Be it enacted by the Senate and House of Representatives in General Assembly convened:
(NEW) (a) On or before January 1, 2000, and annually thereafter, each managed care organization, as defined in section 38a-478 of the general statutes, and each hospital, as defined in section 19a-490 of the general statutes, shall submit to the State Comptroller or the comptroller's designee a report on whether it has in place a community benefits program. If a managed care organization or hospital elects to develop a community benefits program, the report required by this subsection shall comply with the reporting requirements of subsection (c) of this section.
(b) A managed care organization or hospital may develop community benefit guidelines intended to promote preventive care and to improve the health status for working families and populations at risk, whether or not those individuals are enrollees of the managed care plan or patients of the hospital.
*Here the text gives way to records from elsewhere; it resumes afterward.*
Inductive Action :=
| Spawn_                 (** [go func(v) {...}(video)] *)
| Acquire (i : nat)      (** the send on the semaphore goes through *)
| Skip (i : nat)         (** cancelled or skipped: return, releasing the slot *)
| Unsupported (i : nat)  (** [detectPlatform] finds nothing: [Download] returns *)
| Start (i : nat)        (** enter [Download], up to the send on the queue *)
| Enqueue (i : nat)      (** [m.queue <- req] goes through *)
| Launch (i : nat)       (** [processDownload] calls [m.downloader.Download],
                             which starts [downloadFile] and returns *)
| Return_ (i : nat)      (** the result arrives: [Download] returns *)
| Release (i : nat)      (** return, releasing the slot *)
| TransferEnds           (** a [downloadFile] goroutine comes to its end *)
| WorkerTake             (** a worker receives from [m.queue] and calls
                             [processDownload] *)
| BackgroundLaunch       (** such a [processDownload] starts a transfer *)
| BackgroundEnds.        (** such a [processDownload] ends without one *)

(** The capacity of the manager's queue, [make(chan *DownloadRequest, 100)] *)
Definition queueCap : nat := 100.

Definition set_task (i : nat) (t : TaskState) (p : Pool) (sem : nat) : Pool :=
  {| semaphore := sem; tasks := <[i := t]> (tasks p); queue := queue p;
     transfers := transfers p; background := background p |}.

(** One step of the pool with gate capacity [maxConcurrent]; [None] when
    the action is not enabled (a send on a full channel blocks).  The result
    of a [processDownload] may arrive before a transfer was started (no
    extractor, a failed extraction, a video already downloaded) or after.
    The number of workers is left open: a worker may take a request whenever
    the queue holds one, so the runs of the pool include those of every
    manager. *)
Definition exec (maxConcurrent : nat) (a : Action) (p : Pool) : option Pool :=
  match a with
  | Spawn_ =>
      Some {| semaphore := semaphore p; tasks := tasks p ++ [Waiting]; queue := queue p;
              transfers := transfers p; background := background p |}
  | Acquire i =>
      match tasks p !! i with
      | Some Waiting =>
          if (semaphore p <? maxConcurrent)%nat
          then Some (set_task i Holding p (S (semaphore p)))
          else None
      | _ => None
      end
  | Skip i =>
      match tasks p !! i with
      | Some Holding => Some (set_task i Finished p (pred (semaphore p)))
      | _ => None
      end
  | Unsupported i =>
      match tasks p !! i with
      | Some Holding => Some (set_task i Recording p (semaphore p))
      | _ => None
      end
  | Start i =>
      match tasks p !! i with
      | Some Holding => Some (set_task i AtQueue p (semaphore p))
      | _ => None
      end
  | Enqueue i =>
      match tasks p !! i with
      | Some AtQueue =>
          if (queue p <? queueCap)%nat
          then Some {| semaphore := semaphore p; tasks := <[i := Processing]> (tasks p);
                       queue := S (queue p); transfers := transfers p;
                       background := background p |}
          else None
      | _ => None
      end
  | Launch i =>
      match tasks p !! i with
      | Some Processing =>
          Some {| semaphore := semaphore p; tasks := <[i := Launched]> (tasks p);
                  queue := queue p; transfers := S (transfers p);
                  background := background p |}
      | _ => None
      end
  | Return_ i =>
      match tasks p !! i with
      | Some Processing | Some Launched => Some (set_task i Recording p (semaphore p))
      | _ => None
      end
  | Release i =>
      match tasks p !! i with
      | Some Recording => Some (set_task i Finished p (pred (semaphore p)))
      | _ => None
      end
  | TransferEnds =>
      if (0 <? transfers p)%nat
      then Some {| semaphore := semaphore p; tasks := tasks p; queue := queue p;
                   transfers := pred (transfers p); background := background p |}
      else None
  | WorkerTake =>
      if (0 <? queue p)%nat
      then Some {| semaphore := semaphore p; tasks := tasks p; queue := pred (queue p);
                   transfers := transfers p; background := S (background p) |}
      else None
  | BackgroundLaunch =>
      if (0 <? background p)%nat
      then Some {| semaphore := semaphore p; tasks := tasks p; queue := queue p;
                   transfers := S (transfers p); background := pred (background p) |}
      else None
  | BackgroundEnds =>
      if (0 <? background p)%nat
      then Some {| semaphore := semaphore p; tasks := tasks p; queue := queue p;
                   transfers := transfers p; background := pred (background p) |}
      else None
  end.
The guidelines shall focus on the following principles:
(1) Adoption and publication of a community benefits policy statement setting forth the organization or hospital's commitment to a formal community benefits program;
(2) The responsibility for overseeing the development and implementation of the community benefits program, the resources to be allocated and the administrative mechanisms for the regular evaluation of the program;
(3) Seeking assistance and meaningful participation from the communities within the organization's or hospital's geographic service areas in developing and implementing the program and in defining the targeted population and the specific health care needs it should address. In doing so, the governing body or management of the organization or hospital shall give priority to the needs outlined in the Department of Public Health's recommendations on public health issues; and
(4) Developing its program based upon an assessment of the health care needs and resources of the identified populations, particularly low and middle-income, medically underserved populations and barriers to accessing health care, including, but not limited to, cultural, linguistic and physical barriers to accessible health care, lack of information on available sources of health care coverage and services, and the benefits of preventive health care. The program shall consider the health care needs of a broad spectrum of age groups and health conditions.
(c) Each managed care organization and each hospital that chooses to participate in developing a community benefits program shall include in the annual report required by subsection (a) of this section the status of the program, if any, that the organization or hospital established. If the managed care organization or hospital has chosen to participate in a community benefits program, the report shall include the following components: (1) The community benefits policy statement of the managed care organization or hospital; (2) the mechanism by which community participation is solicited and incorporated in the community benefits program; (3) identification of community health needs that were considered in developing and implementing the community benefits program; (4) a narrative description of the community benefits, community services, and preventive health education provided or proposed, which may include measurements related to the number of people served and health status outcomes; (5) measures taken to evaluate the community benefits program results and proposed revisions to the program; (6) to the extent feasible, a community benefits budget and a good faith effort to measure expenditures and administrative costs associated with the community benefits program, including both cash and in-kind commitments; and (7) a summary of the extent to which it has developed and met the guidelines listed in subsection (b) of this section. Each managed care organization and each hospital shall make a copy of the report available, upon request, to any member of the public.
(d) The State Comptroller or the comptroller's designee shall develop a summary of the community benefits program reports submitted under this section, review the reports for adherence to the guidelines stated in this section and report, on or before October 1, 2000, and annually thereafter, to the joint standing committee of the General Assembly having cognizance of matters relating to public health, in accordance with the provisions of section 11-4a of the general statutes, with an analysis of each report submitted by managed care organizations and hospitals pursuant to this section.